その中腹にある寺院『柳洞寺』に一人の男がいた。

 

やつれ果てた顔と鮮魚コーナーに並べられた魚の目をし、階段へ木偶人形のように腰かけている男こそ、この聖杯戦争で最優のサーヴァントを有する魔術師『衛宮 切嗣』だ。

 

 

「(最後に睡眠をとってから、40時間・・・というところか・・・。戦いを勝ち抜き、聖杯を降臨させるには、冬木にある4つの霊脈の内のどこかで儀式を行わなければならない。その内の二か所・・・遠坂邸と崩壊した聖堂教会にも『言峰 綺礼』の姿はなかった・・・と、なれば・・・残りは二つ。ここ円蔵山か、冬木市市民会館。格から言って、円蔵山が最有力・・・万が一市民会館であっても、あそこならば正面から強襲をかければいい。・・・・・・・・舞弥が生きていれば・・・市民会館の方に回したんだがな・・・)」

 

間桐邸への襲撃後、難を逃れた切嗣はあれから不眠不休でアイリスフィール捜索を行っていた。

しかし、成果はなし。

わかった事と言えば、アイリスフィール誘拐の真犯人が言峰である事と自分達が彼の手の上で踊らされていた事ぐらいだ。

 

 

「(・・・そう言えば・・・・・『アレ』を頭数にいれていなかったな・・・)」

 

「・・・・・」

 

切嗣がハイライトのない眼で見た先には右頬に湿布をし、ブラックスーツに身を包んだ金髪の少女、『セイバー』が酷く澱んだ眼で立っていた。

 

 

「・・・ガンナーとの戦いの後、市内を隈なく巡ってアイリスフィールを探しています。・・・が、以前手掛かりもなく・・・・・・申し訳ありません・・・」

 

「・・・・・」

 

落ち込んだ様子で現在の状況を話すセイバーに対して、切嗣は労いの言葉処か、ウンともスンとも言わない。

『マスターはサーヴァントとのコミュニケーションは一切しない』。これがセイバー陣営のスタンスだ。

アイリスフィールがいた時は彼女が緩衝材の役割を担って、どうにかやって来れた。

だが今はいない。

 

一方的にサーヴァント・・・いや、『英雄』という存在に嫌悪している切嗣と余りにも真っ直過ぎるセイバーの仲は最悪なものとなってしまっていた。

 

 

「・・・・・では、何かあった時は以前のように令呪による召喚を・・・」

 

「・・・・・」

 

そう言って、セイバーは背を向けて山を下りていく。

雲一つない真っ青な空の下に胸糞悪い空気を残して・・・。

 

 

 

 

 

 

 

―――――――

 

 

 

「・・・・・ケイネス殿・・・」

 

そして、ここにもまた酷くやつれた顔をした男がいた。

ランサークラスで召喚されたサーヴァント、『ディルムッド・オディナ』である。

 

やつれながらも艶やかで美しいそのランサーの目線の先には、様々なチューブを全身に通され、心電図を付けられた満身創痍の男が横たわっている男が一人。

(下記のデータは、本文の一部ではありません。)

(* ===== verification/ServicesInv.v ===== *)
(** * Requests of a client: invariants and theorems

    [hub_ok] is the invariant of the server as a request sees it: the socket invariant, the
    listeners' registration invariant, live transports in the lists, and banner properties
    without NUL bytes.  The first part shows what the request handlers keep, the second what
    the smart socket does with a connection, the third has the theorems. *)

From S2P Require Import Prelude Types TransportFd Strings SocketSpec Transport World HostService Sockets SocketInv Listeners Adb AdbInv Services.

(** ** Functions that leave things alone *)

(** Every run that returns relates the states before and after by [R]. *)
Definition keeps {A} (R : relation world) (m : M A) : Prop := ∀ w a w', m w = Ok (a, w') → R w w'.

Section keeps.
Context (R : relation world) `{!Reflexive R} `{!Transitive R}.

Lemma leaves_ret {A} (a : A) : keeps R (mret a).
Proof. intros w b w' [= <- <-]. reflexivity. Qed.
Lemma leaves_bind {A B} (m : M A) (f : A → M B) : keeps R m → (∀ a, keeps R (f a)) → keeps R (m ≫= f).
Proof.
  intros Hm Hf w b w'. unfold mbind, M_bind. destruct (m w) as [[a w1]| | | |] eqn:E; try done.
  intros Eb. etrans; [by eapply Hm|by eapply Hf].
Qed.
Lemma leaves_lift {A} (r : res A) : keeps R (lift r).
Proof. intros w b w'. unfold lift. destruct r; try done. intros [= <- <-]. reflexivity. Qed.
Lemma keeps_gets {A} (f : world → A) : keeps R (gets f).
Proof. intros w b w' [= <- <-]. reflexivity. Qed.
Lemma keeps_tget t : keeps R (tget t).
Proof. intros w b w'. unfold tget. destruct (_ !! _); [|done]. intros [= <- <-]. reflexivity. Qed.
Lemma keeps_when b m : keeps R m → keeps R (when b m).
Proof. destruct b; [done|]. intros _. apply leaves_ret. Qed.
End keeps.

Lemma wp_keeps {A} F (m : M A) R (Q : A → world → Prop) w :
  wp F m Q w → keeps R m → wp F m (λ a w', Q a w' ∧ R w w') w.
Proof. unfold wp, keeps. intros HQ Hk. destruct (m w) as [[a w']| | | |] eqn:E; eauto. Qed.

(** A transport of which only the callbacks changed, or whose connection was stopped. *)
Definition kin (tr tr' : atransport) : Prop :=
  set_disconnects [] (set_kicked true (set_connection None tr)) =
    set_disconnects [] (set_kicked true (set_connection None tr')) ∧
  (is_Some (connection_ tr) → is_Some (connection_ tr')).

(** No socket changed, and no transport came or went. *)
Record calm (w w' : world) : Prop := {
  calm_socks : socks w' = socks w;
  calm_lists : local_socket_list w' = local_socket_list w ∧
    local_socket_closing_list w' = local_socket_closing_list w ∧ device_tracker_list w' = device_tracker_list w;
  calm_ids : local_socket_next_id w' = local_socket_next_id w ∧ (next_ptr w ≤ next_ptr w')%positive;
  calm_transport_lists : transport_list w' = transport_list w ∧ pending_list w' = pending_list w;
  calm_transports t : option_Forall2 kin (transports w !! t) (transports w' !! t)
}.

#[global] Instance kin_refl : Reflexive kin.
Proof. intros tr. done. Qed.
#[global] Instance kin_trans : Transitive kin.
Proof. intros a b c [E1 H1] [E2 H2]. split; [by rewrite E1|auto]. Qed.
#[global] Instance calm_refl : Reflexive calm.
Proof. intros w. by split. Qed.
#[global] Instance calm_trans : Transitive calm.
Proof.
  intros w1 w2 w3 [E1 (L1 & C1 & D1) [I1 P1] [T1 Q1] K1] [E2 (L2 & C2 & D2) [I2 P2] [T2 Q2] K2].
  split; [congruence|split_and!; congruence|split; [congruence|lia]|split; congruence|].
  intros t. etrans; [apply K1|apply K2].
Qed.

Lemma tr_like_kin tr tr' : tr_like tr tr' → kin tr tr'.
Proof. intros [E Hc]. split; [|done]. by apply (f_equal (set_disconnects [])) in E. Qed.
Lemma sent_calm w w' : sent w w' → calm w w'.
Proof.
  intros (c & l & T & -> & HT). split; wcbn; try done. intros t. destruct (HT t); constructor. by apply tr_like_kin.
Qed.

(** ** The invariant *)

Definition plain_props (tr : atransport) : Prop := x00 ∉ product tr ∧ x00 ∉ model tr ∧ x00 ∉ device tr.

Record hub_ok (w : world) : Prop := {
  hub_wf : wf w;
  hub_listeners : listeners_ok w;
  hub_lists t : t ∈ transport_list w ++ pending_list w → is_Some (transports w !! t);
  hub_props t tr : transports w !! t = Some tr → plain_props tr
}.

Lemma wf_calm w w' : wf w → calm w w' → wf w'.
Proof.
  intros Hw [Es (El & Ec & Ed) [Ei Hn] _ HT]. destruct Hw. split; rewrite ?Es, ?El, ?Ec, ?Ed, ?Ei; try done.
  - intros p s t Hp Hr Ht. destruct (wf_transport p s t Hp Hr Ht) as [tr Htr]. specialize (HT t). rewrite Htr in HT.
    by inversion HT as [? ? _ E|].
  - intros t tr' Htr. specialize (HT t). rewrite Htr in HT. inversion HT as [tr ? [E Hc] E'|]; subst.
    destruct (wf_conn t tr) as [? ?]; [done|]. split; [auto|]. apply (f_equal max_payload) in E. cbn in E. lia.
  - intros p s Hp. specialize (wf_fresh p s Hp). lia.
Qed.

Lemma hub_ok_calm w w' : hub_ok w → calm w w' → listeners_ok w' → hub_ok w'.
Proof.
  intros [Hw _ Hl Hp] Hc Hl'. pose proof (wf_calm w w' Hw Hc). destruct Hc as [_ _ _ [Et Ep] HT]. split; try done.
  - intros t. rewrite Et, Ep. intros [tr Htr]%Hl. specialize (HT t). rewrite Htr in HT. by inversion HT as [? ? _ E|].
  - intros t tr' Htr. specialize (HT t). rewrite Htr in HT. inversion HT as [tr ? [E _] E'|]; subst.
    destruct (Hp t tr) as (? & ? & ?); [done|]. unfold plain_props.
    pose proof (f_equal product E). pose proof (f_equal model E). pose proof (f_equal device E). cbn in *. by split_and!; congruence.
Qed.

Lemma listeners_ok_sent w w' : listeners_ok w → sent w w' → listeners_ok w'.
Proof.
  intros Hl (c & l & T & -> & HT). eapply listeners_ok_core; [exact Hl|done|done|]. intros t. wcbn.
  destruct (HT t); constructor. by apply tr_like_core.
Qed.
Lemma hub_ok_sent w w' : hub_ok w → sent w w' → hub_ok w'.
Proof.
  intros Hw Hs. eapply hub_ok_calm; [done|by apply sent_calm|]. eapply listeners_ok_sent; [apply Hw|done].
Qed.

Lemma c_str_no_nul s : x00 ∉ c_str s.
Proof.
  induction s as [|b s IH]; cbn [c_str]; [by intros ?%elem_of_nil|]. destruct b; try set_solver.
Qed.

Section requests.
Context `{OS} `{!OSLaws} `{Uninit} `{Host} `{Protobuf}.

(** ** Replies and transports *)

Lemma wp_SendProtocolString F fd s (Q : bool → world → Prop) w :
  (∀ b w', sent w w' → Q b w') → wp F (SendProtocolString fd s) Q w.
Proof.
  intros HQ. unfold SendProtocolString. destruct (protocol_string s); [by apply wp_WriteFdExactly|].
  wstep. by apply HQ.
Qed.
Lemma wp_SendOkayString F fd s (Q : unit → world → Prop) w :
  (∀ w', sent w w' → Q () w') → wp F (SendOkayString fd s) Q w.
Proof.
  intros HQ. unfold SendOkayString. wstep. apply wp_SendOkay. intros _ w1 S1. wstep. apply wp_SendProtocolString.
  intros _ w2 S2. wstep. apply HQ. by etrans.
Qed.

Lemma Reset_like tr : is_Some (connection_ tr) → ∃ tr', Reset tr = Ok tr' ∧ tr_like tr tr'.
Proof.
  intros [c Hc]. unfold Reset. destruct (kicked_ tr); [by exists tr|]. rewrite Hc. cbn [deref]. rok.
  eexists. split; [done|]. split; [done|]. by eexists.
Qed.

(** Stopping the connection of a transport. *)
Lemma wp_stop F w t tr (reset : bool) (Q : unit → world → Prop) :
  connected w → transports w !! t = Some tr → (∀ w', sent w w' → Q () w') →
  wp F (tupd t (if reset then Reset else Kick)) Q w.
Proof.
  intros Hw Htr HQ. destruct (Hw t tr Htr) as [Hc _].
  assert (∃ tr', (if reset then Reset else Kick) tr = Ok tr' ∧ tr_like tr tr') as (tr' & E & Hlike).
  { destruct reset; [by apply Reset_like|by apply Kick_like]. }
  eapply wp_tupd; [exact Htr|by destruct reset|]. apply HQ. exists (clock w), (trace w), (<[t := tr']> (transports w)).
  split; [by destruct w|]. intros u. destruct (decide (t = u)) as [<-|]; [rewrite lookup_insert_eq, Htr; by constructor|].
  rewrite lookup_insert_ne by done. reflexivity.
Qed.

Lemma wp_wake F (Q : unit → world → Prop) w :
  (∀ w', sent w w' → Q () w') → wp F (_ ← emit EvWake; mret ()) Q w.
Proof. intros HQ. do 3 wstep. apply HQ, sent_log. Qed.

Lemma wp_kick_transport F w t tr reset (Q : unit → world → Prop) :
  connected w → transports w !! t = Some tr → (∀ w', sent w w' → Q () w') → wp F (kick_transport t reset) Q w.
Proof.
  intros Hw Htr HQ. unfold kick_transport. do 3 wstep. apply wp_when; intros _.
  - eapply wp_stop; [done..|]. intros w1 S1. apply wp_wake. intros w2 S2. apply HQ. by etrans.
  - by apply wp_wake.
Qed.

Lemma connected_sent w w' : connected w → sent w w' → connected w'.
Proof.
  intros Hw (c & l & T & -> & HT) t tr' Htr. specialize (HT t). cbn in Htr. rewrite Htr in HT.
  inversion HT as [tr ? [E Hc] E'|]; subst. destruct (Hw t tr) as [? ?]; [done|]. split; [auto|].
  apply (f_equal max_payload) in E. cbn in E. lia.
Qed.

Lemma wp_close_usb_loop F pred reset l : ∀ w (Q : list atransport → world → Prop),
  connected w → (∀ t, t ∈ l → is_Some (transports w !! t)) → (∀ ts w', sent w w' → Q ts w') →
  wp F (close_usb_loop pred reset l) Q w.
Proof.
  induction l as [|t l IH]; intros w Q Hw Hl HQ; cbn [close_usb_loop]; [wstep; by apply HQ|].
  destruct (Hl t) as [tr Htr]; [by left|]. do 2 wstep.
  assert (∀ w', sent w w' → ∀ u, u ∈ l → is_Some (transports w' !! u)) as Hl'.
  { intros w' (c & e & T & -> & HT) u Hu. destruct (Hl u) as [tu Htu]; [by right|]. specialize (HT u).
    wcbn. rewrite Htu in HT. by inversion HT as [? ? _ E|]. }
  destruct (pred tr).
  - wstep. eapply wp_stop; [done..|]. intros w1 S1. wstep.
    apply IH; [by eapply connected_sent|by apply Hl'|]. intros ts w2 S2. wstep. apply HQ. by etrans.
  - apply IH; [done|by apply Hl'|]. done.
Qed.

(** Reading the transports of the list. *)
Lemma wp_with_transports_full {A} F w (k : list (ptr * atransport) → M A) (Q : A → world → Prop) :
  hub_ok w →
  (∀ ts, mapM (λ t, tr ← transports w !! t; Some (t, tr)) (transport_list w) = Some ts → wp F (k ts) Q w) →
  wp F (l ← gets transport_list; ts ← list_transport_objects l; k ts) Q w.
Proof.
  intros Hw HQ. do 3 wstep. unfold wp at 1, list_transport_objects.
  destruct (mapM_is_Some_2 (λ t, tr ← transports w !! t; Some (t, tr)) (transport_list w)) as [ts Hts].
  { apply Forall_forall. intros t Ht. destruct (hub_lists _ Hw t) as [tr Htr]; [apply elem_of_app; by left|].
    cbn. by rewrite Htr. }
  rewrite Hts. by apply HQ.
Qed.
Lemma wp_with_transports {A} F w (k : list (ptr * atransport) → M A) (Q : A → world → Prop) :
  hub_ok w →
  (∀ ts, (∀ t tr, (t, tr) ∈ ts → transports w !! t = Some tr) → wp F (k ts) Q w) →
  wp F (l ← gets transport_list; ts ← list_transport_objects l; k ts) Q w.
Proof.
  intros Hw HQ. apply wp_with_transports_full; [done|]. intros ts Hts. apply HQ.
  intros t tr Hin. apply mapM_Some in Hts. apply list_elem_of_lookup in Hin as [i Hi].
  destruct (Forall2_lookup_r _ _ _ _ _ Hts Hi) as (u & _ & Hu). cbn in Hu.
  destruct (transports w !! u) as [tr'|] eqn:E; [|done]. cbn in Hu. by simplify_eq.
Qed.

Lemma qual_match_total to_test prefix qual b :
  x00 ∉ to_test → x00 ∉ prefix → x00 ∉ qual → ∃ r, qual_match to_test prefix qual b = Ok r.
Proof.
  intros. destruct to_test; [by eexists|]. destruct qual; [by eexists|]. rewrite qual_match_eq by done. by eexists.
Qed.
Lemma MatchesTarget_total target tr : x00 ∉ target → plain_props tr → ∃ b, MatchesTarget target tr = Ok b.
Proof.
  intros Ht (Hp & Hm & Hd). unfold MatchesTarget. destruct (_ && _); [by eexists|]. case_bool_decide; [by eexists|].
  destruct (qual_match_total target (txt "product:") (product tr) false) as [b1 ->]; [done|by vm_compute; set_solver|done|].
  rok. destruct b1; [by eexists|].
  destruct (qual_match_total target (txt "model:") (model tr) true) as [b2 ->]; [done|by vm_compute; set_solver|done|].
  rok. destruct b2; [by eexists|]. apply qual_match_total; [done|by vm_compute; set_solver|done].
Qed.

Lemma acquire_matches_total ty s tr : plain_props tr → ∃ b, acquire_matches ty s tr = Ok b.
Proof.
  intros Hp. unfold acquire_matches. destruct s; [|by eexists]. apply MatchesTarget_total; [|done]. apply c_str_no_nul.
Qed.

彼のマスターである『ケイネス・エルメロイ・アーチボルト』だ。

 

間桐邸襲撃事件後、バーサーカー陣営最高の医療回復宝具を持つノアによる緊急手術を受けたケイネスは、術後の絶対安静の為にこの冬木市総合病院に入院となった。

 

 

「・・・ッチィイ・・・!」

 

病院職員に暗示をかけた上で、即ICU行きになった彼をガラス越しから見守るランサーを交差通路から見守る赤毛の人物が一人。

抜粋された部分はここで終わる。